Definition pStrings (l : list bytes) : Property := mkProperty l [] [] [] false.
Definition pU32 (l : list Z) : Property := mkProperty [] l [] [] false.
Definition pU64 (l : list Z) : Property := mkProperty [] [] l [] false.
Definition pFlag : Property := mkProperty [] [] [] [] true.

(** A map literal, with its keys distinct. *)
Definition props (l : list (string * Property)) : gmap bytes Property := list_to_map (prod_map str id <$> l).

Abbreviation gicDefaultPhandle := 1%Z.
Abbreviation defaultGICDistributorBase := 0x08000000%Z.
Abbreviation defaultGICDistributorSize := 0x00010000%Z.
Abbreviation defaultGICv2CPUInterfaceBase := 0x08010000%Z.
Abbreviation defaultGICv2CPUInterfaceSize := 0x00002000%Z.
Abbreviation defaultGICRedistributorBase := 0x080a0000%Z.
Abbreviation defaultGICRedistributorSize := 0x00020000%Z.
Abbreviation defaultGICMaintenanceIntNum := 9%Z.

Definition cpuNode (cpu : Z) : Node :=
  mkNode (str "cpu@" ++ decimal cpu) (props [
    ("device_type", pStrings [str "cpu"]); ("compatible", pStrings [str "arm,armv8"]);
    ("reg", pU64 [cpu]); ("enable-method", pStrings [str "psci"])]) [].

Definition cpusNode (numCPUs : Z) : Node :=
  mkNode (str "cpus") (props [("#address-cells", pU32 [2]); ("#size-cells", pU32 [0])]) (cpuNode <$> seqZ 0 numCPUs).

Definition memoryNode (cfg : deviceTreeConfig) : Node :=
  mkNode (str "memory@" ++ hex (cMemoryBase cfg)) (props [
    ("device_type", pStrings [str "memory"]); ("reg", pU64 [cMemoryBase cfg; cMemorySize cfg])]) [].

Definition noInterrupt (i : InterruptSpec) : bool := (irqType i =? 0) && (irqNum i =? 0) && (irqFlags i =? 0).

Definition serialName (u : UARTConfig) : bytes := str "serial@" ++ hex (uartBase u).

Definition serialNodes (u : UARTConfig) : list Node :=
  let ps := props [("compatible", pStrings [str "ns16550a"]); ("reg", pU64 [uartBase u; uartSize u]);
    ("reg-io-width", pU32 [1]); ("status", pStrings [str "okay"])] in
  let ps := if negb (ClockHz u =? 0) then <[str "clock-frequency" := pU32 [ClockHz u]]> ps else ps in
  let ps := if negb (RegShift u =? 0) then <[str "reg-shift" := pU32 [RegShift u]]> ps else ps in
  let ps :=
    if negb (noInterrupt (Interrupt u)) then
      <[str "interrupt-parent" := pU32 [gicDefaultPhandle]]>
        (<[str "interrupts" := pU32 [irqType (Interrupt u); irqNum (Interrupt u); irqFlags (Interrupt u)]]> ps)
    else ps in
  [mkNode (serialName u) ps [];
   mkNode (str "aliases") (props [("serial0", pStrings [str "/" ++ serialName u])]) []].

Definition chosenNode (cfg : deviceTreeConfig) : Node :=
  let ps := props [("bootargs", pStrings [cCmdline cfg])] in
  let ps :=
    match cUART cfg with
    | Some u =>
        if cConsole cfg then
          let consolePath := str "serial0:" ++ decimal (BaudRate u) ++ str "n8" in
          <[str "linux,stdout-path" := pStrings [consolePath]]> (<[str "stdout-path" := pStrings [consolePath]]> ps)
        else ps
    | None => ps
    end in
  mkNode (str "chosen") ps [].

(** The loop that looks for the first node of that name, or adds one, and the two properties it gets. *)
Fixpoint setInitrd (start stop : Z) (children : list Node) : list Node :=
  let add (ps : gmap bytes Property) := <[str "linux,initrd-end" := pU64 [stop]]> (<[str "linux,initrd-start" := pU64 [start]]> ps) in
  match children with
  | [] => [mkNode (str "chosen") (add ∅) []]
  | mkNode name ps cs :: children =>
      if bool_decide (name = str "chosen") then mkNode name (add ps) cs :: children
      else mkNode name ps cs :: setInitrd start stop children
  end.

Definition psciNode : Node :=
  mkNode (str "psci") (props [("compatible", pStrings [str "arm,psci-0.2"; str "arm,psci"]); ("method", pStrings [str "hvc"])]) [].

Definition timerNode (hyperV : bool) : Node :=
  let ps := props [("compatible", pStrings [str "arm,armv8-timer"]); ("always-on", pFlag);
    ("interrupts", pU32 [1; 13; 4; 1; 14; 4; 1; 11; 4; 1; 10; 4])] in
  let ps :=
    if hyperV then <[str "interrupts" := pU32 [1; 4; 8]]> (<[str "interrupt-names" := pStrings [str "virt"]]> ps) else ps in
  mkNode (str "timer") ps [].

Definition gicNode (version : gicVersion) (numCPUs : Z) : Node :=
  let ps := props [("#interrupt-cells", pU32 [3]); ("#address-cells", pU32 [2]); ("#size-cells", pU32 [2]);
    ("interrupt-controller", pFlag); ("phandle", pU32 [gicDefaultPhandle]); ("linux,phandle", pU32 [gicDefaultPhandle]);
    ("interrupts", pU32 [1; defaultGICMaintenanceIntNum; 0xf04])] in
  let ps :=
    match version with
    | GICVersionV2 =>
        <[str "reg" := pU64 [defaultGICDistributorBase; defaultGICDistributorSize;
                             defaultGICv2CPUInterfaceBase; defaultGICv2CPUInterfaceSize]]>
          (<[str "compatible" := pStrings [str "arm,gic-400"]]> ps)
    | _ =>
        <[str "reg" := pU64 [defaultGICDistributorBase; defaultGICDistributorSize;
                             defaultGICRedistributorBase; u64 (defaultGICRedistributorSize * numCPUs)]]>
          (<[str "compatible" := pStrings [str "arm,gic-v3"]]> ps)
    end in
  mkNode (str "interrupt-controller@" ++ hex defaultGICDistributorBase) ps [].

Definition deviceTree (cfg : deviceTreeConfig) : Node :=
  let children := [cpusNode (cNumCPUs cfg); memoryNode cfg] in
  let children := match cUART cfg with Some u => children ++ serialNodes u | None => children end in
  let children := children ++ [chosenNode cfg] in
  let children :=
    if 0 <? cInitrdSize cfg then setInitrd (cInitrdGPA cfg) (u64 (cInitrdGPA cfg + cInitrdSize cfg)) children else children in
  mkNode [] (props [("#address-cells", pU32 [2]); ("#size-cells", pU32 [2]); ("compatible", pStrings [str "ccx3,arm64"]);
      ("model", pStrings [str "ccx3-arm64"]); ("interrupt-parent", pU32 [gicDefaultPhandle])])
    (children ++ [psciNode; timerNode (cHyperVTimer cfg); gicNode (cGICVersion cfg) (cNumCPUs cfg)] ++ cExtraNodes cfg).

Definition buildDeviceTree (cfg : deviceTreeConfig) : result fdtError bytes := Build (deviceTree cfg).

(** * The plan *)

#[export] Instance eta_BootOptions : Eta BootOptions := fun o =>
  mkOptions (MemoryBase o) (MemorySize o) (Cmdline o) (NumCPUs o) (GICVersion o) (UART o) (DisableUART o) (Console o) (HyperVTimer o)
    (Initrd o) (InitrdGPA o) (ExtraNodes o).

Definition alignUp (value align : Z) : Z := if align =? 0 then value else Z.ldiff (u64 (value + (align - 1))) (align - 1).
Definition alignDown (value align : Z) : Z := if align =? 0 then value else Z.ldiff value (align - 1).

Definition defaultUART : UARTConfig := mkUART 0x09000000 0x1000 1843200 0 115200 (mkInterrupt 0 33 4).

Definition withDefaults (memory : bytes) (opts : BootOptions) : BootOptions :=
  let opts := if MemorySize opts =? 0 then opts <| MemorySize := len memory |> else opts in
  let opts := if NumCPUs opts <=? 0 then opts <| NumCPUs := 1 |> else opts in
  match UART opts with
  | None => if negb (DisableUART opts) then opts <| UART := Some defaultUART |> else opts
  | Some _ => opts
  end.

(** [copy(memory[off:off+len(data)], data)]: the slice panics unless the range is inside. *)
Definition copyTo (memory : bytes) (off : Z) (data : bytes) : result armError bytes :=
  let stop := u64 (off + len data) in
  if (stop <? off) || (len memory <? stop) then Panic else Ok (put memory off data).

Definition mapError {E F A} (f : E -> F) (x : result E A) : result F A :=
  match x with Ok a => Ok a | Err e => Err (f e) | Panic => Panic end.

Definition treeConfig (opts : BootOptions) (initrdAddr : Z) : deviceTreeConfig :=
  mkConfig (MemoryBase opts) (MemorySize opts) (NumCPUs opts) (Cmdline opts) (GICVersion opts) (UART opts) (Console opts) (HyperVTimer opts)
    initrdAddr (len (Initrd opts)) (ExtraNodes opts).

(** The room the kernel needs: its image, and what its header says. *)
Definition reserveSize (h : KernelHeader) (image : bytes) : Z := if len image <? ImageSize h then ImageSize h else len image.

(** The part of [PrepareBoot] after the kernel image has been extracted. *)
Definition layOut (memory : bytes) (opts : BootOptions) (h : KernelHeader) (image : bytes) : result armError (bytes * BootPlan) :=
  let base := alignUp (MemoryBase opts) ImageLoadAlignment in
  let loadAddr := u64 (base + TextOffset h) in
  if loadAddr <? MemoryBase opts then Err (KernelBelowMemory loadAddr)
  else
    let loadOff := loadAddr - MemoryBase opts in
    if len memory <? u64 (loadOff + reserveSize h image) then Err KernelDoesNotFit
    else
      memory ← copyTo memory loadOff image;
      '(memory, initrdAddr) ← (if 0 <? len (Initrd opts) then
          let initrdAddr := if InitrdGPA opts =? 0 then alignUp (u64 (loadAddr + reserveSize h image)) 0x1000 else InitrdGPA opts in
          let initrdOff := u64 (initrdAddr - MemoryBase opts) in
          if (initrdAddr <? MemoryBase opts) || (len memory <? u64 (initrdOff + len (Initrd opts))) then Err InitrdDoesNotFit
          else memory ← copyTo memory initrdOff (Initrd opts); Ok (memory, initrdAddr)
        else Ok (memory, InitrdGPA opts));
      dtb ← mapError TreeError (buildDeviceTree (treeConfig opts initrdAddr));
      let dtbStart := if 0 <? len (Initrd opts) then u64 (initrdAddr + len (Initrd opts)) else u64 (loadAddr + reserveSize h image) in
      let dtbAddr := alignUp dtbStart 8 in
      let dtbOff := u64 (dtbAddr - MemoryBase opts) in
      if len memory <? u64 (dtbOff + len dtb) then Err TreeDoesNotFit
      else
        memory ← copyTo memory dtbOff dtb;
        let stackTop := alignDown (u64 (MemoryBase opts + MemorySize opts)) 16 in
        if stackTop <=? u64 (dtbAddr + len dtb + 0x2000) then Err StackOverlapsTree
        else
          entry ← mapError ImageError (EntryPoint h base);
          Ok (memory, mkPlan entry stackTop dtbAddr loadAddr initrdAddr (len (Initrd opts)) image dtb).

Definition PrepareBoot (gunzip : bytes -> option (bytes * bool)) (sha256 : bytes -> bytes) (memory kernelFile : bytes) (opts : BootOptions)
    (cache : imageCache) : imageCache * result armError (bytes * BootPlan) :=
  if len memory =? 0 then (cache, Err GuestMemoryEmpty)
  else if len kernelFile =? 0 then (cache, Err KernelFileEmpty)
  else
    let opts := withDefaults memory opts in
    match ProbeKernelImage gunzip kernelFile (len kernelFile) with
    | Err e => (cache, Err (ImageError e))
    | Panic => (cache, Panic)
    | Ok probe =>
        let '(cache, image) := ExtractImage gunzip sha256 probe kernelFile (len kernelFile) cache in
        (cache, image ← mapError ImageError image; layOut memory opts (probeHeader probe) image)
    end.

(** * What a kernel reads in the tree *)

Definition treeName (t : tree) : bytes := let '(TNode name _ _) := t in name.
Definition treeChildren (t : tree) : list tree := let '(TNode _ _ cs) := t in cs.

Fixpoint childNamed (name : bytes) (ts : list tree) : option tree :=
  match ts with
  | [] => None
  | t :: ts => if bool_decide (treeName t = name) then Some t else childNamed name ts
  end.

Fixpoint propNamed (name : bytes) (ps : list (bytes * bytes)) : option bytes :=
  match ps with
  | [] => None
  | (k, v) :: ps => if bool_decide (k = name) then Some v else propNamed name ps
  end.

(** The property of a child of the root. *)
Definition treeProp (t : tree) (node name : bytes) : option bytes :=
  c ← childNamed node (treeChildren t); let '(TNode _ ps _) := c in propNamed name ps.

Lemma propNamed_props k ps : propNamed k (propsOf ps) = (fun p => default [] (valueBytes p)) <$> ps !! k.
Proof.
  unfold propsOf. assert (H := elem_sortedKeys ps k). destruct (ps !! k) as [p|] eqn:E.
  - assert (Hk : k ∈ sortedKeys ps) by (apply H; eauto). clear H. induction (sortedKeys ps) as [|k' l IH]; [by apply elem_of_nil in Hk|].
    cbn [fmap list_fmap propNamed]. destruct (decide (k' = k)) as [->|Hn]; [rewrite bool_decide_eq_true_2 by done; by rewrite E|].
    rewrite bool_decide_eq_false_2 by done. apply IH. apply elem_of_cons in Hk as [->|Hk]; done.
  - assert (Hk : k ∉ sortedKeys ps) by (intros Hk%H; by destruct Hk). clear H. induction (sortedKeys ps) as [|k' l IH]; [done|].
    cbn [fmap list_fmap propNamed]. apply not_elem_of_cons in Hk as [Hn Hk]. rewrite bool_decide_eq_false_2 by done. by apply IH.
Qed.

★ ★ ★ ★

** PROBLEM DESCRIPTION **
Start with the first line of the data and print every line exactly. The line containing "(** A map literal, with its keys distinct. *)" is the last one to include.

** ANSWER TO THIS PROBLEM **
Definition pStrings (l : list bytes) : Property := mkProperty l [] [] [] false.
Definition pU32 (l : list Z) : Property := mkProperty [] l [] [] false.
Definition pU64 (l : list Z) : Property := mkProperty [] [] l [] false.
Definition pFlag : Property := mkProperty [] [] [] [] true.

(** A map literal, with its keys distinct. *)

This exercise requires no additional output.